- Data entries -
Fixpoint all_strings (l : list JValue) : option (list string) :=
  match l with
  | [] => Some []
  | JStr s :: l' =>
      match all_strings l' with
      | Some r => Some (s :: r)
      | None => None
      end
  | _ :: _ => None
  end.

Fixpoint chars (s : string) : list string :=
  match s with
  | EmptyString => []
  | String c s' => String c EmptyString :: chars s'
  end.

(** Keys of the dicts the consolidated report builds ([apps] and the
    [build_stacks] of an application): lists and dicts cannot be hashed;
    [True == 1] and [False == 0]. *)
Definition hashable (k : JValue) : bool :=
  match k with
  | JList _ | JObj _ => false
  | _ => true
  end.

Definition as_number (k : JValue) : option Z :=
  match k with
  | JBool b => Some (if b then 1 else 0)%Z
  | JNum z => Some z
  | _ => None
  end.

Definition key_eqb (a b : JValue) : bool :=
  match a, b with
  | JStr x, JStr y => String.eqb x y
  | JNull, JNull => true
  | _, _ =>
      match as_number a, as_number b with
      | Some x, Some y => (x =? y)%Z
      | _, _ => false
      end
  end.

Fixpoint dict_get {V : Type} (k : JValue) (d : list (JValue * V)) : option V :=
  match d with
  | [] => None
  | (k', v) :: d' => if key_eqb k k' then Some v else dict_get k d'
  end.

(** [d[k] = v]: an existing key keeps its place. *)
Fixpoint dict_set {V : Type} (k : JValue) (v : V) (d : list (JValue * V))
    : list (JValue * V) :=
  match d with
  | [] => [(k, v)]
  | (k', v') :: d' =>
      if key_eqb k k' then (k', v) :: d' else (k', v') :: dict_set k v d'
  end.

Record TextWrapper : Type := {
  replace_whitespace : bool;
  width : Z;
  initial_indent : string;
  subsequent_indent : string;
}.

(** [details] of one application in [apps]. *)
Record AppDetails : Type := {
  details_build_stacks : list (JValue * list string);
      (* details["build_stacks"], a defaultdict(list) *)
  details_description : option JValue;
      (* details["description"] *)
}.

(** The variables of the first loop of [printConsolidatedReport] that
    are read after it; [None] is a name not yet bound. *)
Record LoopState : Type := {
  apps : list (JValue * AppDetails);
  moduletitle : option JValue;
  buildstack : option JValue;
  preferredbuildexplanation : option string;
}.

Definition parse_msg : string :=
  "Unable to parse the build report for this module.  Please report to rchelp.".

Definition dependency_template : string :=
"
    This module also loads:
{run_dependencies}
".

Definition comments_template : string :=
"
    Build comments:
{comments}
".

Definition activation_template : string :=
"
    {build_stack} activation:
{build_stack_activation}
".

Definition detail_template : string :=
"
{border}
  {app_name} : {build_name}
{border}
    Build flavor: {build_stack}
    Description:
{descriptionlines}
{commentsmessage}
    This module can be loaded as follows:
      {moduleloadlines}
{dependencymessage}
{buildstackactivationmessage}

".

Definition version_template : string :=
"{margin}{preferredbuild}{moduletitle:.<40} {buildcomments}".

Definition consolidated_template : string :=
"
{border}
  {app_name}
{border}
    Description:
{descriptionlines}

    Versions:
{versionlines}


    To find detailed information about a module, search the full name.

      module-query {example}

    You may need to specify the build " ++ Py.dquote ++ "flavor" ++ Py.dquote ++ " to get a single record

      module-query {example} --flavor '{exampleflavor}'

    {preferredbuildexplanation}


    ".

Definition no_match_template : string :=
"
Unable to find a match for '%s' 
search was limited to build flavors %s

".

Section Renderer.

- What to work on -
Pull every line containing the string "then" out of the data above and copy it.

- Answer -
  | JBool b => Some (if b then 1 else 0)%Z
  | (k', v) :: d' => if key_eqb k k' then Some v else dict_get k d'
      if key_eqb k k' then (k', v) :: d' else (k', v') :: dict_set k v d'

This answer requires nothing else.